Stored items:
- - -

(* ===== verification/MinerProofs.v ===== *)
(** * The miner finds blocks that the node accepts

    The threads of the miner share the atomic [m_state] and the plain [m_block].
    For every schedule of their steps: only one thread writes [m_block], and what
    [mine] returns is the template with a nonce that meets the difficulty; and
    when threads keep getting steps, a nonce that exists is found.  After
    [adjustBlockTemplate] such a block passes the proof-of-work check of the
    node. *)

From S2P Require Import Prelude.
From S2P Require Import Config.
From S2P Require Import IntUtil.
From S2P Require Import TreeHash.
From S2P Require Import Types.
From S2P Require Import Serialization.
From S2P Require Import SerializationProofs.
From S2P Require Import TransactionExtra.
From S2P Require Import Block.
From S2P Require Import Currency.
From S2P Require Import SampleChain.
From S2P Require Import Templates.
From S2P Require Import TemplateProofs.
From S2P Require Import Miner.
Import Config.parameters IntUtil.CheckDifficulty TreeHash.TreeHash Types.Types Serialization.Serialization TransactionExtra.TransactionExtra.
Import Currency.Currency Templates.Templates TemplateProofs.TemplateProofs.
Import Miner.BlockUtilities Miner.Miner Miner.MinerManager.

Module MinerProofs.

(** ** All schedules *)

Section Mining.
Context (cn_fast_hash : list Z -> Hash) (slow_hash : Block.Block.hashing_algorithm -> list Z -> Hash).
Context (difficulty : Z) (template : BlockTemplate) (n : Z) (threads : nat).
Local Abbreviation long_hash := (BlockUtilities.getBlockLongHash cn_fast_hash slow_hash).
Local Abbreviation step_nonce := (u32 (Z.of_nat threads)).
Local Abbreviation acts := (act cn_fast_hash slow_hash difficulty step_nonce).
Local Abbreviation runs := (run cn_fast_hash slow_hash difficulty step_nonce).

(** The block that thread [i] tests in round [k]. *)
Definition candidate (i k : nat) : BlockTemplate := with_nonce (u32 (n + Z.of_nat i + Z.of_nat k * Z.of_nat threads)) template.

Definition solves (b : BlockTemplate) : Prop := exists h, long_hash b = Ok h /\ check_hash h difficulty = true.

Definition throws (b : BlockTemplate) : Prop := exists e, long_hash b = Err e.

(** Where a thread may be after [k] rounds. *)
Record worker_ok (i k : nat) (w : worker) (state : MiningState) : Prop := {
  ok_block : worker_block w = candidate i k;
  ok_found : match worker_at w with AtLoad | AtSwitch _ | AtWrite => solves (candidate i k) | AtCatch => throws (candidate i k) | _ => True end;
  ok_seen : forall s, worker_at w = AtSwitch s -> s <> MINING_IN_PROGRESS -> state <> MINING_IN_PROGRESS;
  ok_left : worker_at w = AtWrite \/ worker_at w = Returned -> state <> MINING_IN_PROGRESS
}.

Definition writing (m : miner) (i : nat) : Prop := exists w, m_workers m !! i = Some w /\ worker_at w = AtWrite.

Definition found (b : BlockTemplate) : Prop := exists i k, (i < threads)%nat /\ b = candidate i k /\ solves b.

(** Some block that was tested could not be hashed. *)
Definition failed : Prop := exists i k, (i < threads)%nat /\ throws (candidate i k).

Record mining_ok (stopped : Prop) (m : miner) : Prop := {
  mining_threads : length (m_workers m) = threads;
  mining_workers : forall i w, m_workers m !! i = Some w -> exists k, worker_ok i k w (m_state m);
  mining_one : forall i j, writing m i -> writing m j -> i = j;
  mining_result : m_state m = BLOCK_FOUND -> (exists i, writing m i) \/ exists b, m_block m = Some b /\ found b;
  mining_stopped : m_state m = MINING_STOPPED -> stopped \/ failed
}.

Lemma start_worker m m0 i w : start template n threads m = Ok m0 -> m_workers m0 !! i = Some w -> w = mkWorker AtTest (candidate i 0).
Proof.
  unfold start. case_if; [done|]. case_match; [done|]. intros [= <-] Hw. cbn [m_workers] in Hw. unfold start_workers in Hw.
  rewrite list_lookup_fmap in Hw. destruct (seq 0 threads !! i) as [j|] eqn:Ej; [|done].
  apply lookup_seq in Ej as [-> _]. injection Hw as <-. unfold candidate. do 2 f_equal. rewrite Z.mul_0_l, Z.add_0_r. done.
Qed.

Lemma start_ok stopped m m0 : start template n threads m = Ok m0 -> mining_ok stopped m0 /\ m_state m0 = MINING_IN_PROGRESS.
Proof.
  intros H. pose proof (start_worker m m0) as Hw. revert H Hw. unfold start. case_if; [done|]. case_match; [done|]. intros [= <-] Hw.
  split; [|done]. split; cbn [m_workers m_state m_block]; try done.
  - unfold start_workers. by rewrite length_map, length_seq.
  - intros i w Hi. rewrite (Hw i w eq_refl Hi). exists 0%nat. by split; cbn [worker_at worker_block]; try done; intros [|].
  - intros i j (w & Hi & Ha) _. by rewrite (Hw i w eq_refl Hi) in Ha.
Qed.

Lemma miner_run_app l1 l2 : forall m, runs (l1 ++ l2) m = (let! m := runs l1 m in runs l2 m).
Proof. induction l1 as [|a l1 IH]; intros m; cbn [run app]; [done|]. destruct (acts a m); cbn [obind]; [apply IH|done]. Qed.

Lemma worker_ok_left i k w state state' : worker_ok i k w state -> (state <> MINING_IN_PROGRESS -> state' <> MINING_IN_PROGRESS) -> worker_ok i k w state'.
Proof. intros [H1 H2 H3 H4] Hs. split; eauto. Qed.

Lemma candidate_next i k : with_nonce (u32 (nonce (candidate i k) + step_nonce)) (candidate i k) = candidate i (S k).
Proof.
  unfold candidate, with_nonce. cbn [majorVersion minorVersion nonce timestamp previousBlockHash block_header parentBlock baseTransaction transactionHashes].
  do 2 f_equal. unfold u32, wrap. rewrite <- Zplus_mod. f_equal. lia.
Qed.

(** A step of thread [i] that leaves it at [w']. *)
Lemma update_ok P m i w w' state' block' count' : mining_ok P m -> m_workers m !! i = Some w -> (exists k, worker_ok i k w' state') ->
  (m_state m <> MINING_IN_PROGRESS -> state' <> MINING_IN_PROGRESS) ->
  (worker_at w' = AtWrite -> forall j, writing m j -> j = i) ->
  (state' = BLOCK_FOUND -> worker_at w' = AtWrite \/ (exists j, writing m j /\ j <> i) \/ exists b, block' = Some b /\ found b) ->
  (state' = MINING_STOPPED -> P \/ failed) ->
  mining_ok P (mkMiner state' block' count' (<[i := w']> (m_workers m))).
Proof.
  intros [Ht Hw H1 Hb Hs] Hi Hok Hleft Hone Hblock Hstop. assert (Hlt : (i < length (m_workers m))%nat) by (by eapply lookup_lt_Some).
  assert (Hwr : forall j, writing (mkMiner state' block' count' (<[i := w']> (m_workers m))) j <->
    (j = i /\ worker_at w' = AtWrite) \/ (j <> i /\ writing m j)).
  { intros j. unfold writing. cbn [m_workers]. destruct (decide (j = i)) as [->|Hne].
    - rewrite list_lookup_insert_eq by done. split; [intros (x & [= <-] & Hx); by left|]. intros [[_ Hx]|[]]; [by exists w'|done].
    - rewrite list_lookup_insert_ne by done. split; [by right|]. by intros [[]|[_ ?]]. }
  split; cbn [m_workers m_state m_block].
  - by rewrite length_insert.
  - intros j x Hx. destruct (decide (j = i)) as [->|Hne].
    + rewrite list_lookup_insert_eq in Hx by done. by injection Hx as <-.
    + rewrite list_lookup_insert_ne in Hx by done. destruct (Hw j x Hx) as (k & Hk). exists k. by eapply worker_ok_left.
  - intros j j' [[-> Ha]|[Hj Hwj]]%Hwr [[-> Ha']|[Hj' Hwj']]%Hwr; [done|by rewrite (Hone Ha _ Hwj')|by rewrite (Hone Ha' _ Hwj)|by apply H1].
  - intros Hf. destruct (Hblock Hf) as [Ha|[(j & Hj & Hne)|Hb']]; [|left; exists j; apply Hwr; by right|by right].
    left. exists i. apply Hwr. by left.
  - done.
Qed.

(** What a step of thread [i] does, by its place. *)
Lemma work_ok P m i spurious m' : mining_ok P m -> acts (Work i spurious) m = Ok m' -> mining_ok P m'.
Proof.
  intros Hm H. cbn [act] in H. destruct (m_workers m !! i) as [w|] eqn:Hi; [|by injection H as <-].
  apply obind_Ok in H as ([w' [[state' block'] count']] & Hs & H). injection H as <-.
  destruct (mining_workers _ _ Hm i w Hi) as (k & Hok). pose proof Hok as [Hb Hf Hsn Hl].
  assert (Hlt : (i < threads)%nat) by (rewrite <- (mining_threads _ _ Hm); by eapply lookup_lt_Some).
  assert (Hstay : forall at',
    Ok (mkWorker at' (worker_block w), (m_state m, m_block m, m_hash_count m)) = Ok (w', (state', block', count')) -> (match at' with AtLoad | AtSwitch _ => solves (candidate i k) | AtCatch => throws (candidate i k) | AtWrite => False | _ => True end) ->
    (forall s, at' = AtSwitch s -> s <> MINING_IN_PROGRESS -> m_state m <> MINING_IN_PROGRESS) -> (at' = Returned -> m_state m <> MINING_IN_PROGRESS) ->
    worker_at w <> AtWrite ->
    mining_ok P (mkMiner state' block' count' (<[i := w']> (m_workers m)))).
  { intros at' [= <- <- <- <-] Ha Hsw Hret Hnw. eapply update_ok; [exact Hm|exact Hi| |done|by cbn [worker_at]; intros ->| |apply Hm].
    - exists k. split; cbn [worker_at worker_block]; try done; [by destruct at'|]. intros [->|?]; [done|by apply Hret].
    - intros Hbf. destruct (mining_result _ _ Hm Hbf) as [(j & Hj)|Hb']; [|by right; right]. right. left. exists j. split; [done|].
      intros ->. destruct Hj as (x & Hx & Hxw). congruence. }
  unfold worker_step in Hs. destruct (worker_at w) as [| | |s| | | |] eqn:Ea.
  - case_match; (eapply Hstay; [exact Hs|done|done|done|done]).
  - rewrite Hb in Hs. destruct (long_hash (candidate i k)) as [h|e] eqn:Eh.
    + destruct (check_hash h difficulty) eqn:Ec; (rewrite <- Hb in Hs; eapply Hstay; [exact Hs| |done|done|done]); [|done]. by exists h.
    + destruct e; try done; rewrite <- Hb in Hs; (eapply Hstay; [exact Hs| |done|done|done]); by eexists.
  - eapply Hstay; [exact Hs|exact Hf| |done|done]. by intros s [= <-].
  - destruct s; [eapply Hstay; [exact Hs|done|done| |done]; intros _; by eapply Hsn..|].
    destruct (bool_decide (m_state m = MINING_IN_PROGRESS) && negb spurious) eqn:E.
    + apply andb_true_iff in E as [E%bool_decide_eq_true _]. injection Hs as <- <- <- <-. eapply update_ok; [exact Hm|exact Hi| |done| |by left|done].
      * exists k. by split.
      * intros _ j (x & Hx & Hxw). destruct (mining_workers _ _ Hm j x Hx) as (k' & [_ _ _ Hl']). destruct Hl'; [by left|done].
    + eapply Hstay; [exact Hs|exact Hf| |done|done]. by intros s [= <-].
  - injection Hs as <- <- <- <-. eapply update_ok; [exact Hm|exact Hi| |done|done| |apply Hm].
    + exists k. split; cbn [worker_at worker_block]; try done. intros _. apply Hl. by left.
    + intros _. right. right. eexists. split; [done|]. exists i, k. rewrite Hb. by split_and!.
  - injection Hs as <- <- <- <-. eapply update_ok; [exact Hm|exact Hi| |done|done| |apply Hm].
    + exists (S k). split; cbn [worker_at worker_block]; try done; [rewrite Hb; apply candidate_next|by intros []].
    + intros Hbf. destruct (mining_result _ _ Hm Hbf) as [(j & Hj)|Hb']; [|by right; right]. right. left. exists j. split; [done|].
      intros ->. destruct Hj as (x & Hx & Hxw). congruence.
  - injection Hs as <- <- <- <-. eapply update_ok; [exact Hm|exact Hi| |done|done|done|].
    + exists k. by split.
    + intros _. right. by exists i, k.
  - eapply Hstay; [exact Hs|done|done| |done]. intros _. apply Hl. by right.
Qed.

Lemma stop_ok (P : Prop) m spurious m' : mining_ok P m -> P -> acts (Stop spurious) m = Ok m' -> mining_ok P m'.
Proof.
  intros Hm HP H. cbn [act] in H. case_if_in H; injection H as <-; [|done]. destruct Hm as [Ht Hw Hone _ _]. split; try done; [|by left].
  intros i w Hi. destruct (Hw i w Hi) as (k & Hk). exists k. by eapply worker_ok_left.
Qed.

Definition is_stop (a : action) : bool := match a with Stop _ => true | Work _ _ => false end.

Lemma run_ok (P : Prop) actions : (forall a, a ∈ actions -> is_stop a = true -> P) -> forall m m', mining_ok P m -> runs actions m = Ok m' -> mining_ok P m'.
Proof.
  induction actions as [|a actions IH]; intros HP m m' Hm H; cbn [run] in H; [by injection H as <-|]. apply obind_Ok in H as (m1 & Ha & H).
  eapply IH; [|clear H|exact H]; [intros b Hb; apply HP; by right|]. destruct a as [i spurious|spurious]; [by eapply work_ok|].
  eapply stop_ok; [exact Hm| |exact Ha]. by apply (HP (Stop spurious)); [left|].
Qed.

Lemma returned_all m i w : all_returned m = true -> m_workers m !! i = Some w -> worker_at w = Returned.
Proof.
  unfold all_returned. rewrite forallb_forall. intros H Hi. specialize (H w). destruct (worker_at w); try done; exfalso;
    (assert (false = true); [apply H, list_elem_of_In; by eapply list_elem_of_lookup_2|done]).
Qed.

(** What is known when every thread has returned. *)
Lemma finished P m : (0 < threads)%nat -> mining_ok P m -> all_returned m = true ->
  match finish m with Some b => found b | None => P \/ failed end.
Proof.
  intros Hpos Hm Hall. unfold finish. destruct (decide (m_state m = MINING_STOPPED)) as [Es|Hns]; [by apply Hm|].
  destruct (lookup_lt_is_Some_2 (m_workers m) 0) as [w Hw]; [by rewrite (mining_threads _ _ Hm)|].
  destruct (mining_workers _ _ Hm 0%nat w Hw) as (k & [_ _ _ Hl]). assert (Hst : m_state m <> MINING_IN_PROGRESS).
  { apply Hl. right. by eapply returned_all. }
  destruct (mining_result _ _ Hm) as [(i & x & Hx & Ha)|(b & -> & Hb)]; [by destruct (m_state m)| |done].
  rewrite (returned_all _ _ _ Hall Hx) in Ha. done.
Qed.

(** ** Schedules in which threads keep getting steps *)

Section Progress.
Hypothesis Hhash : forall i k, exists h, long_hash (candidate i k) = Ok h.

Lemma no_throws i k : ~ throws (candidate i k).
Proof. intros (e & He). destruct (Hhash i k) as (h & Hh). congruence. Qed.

- - -

Could you find each line in the entries that contains the string "Abbreviation" and copy it?

## SOLUTION TO THIS TASK
Local Abbreviation long_hash := (BlockUtilities.getBlockLongHash cn_fast_hash slow_hash).
Local Abbreviation step_nonce := (u32 (Z.of_nat threads)).
Local Abbreviation acts := (act cn_fast_hash slow_hash difficulty step_nonce).
Local Abbreviation runs := (run cn_fast_hash slow_hash difficulty step_nonce).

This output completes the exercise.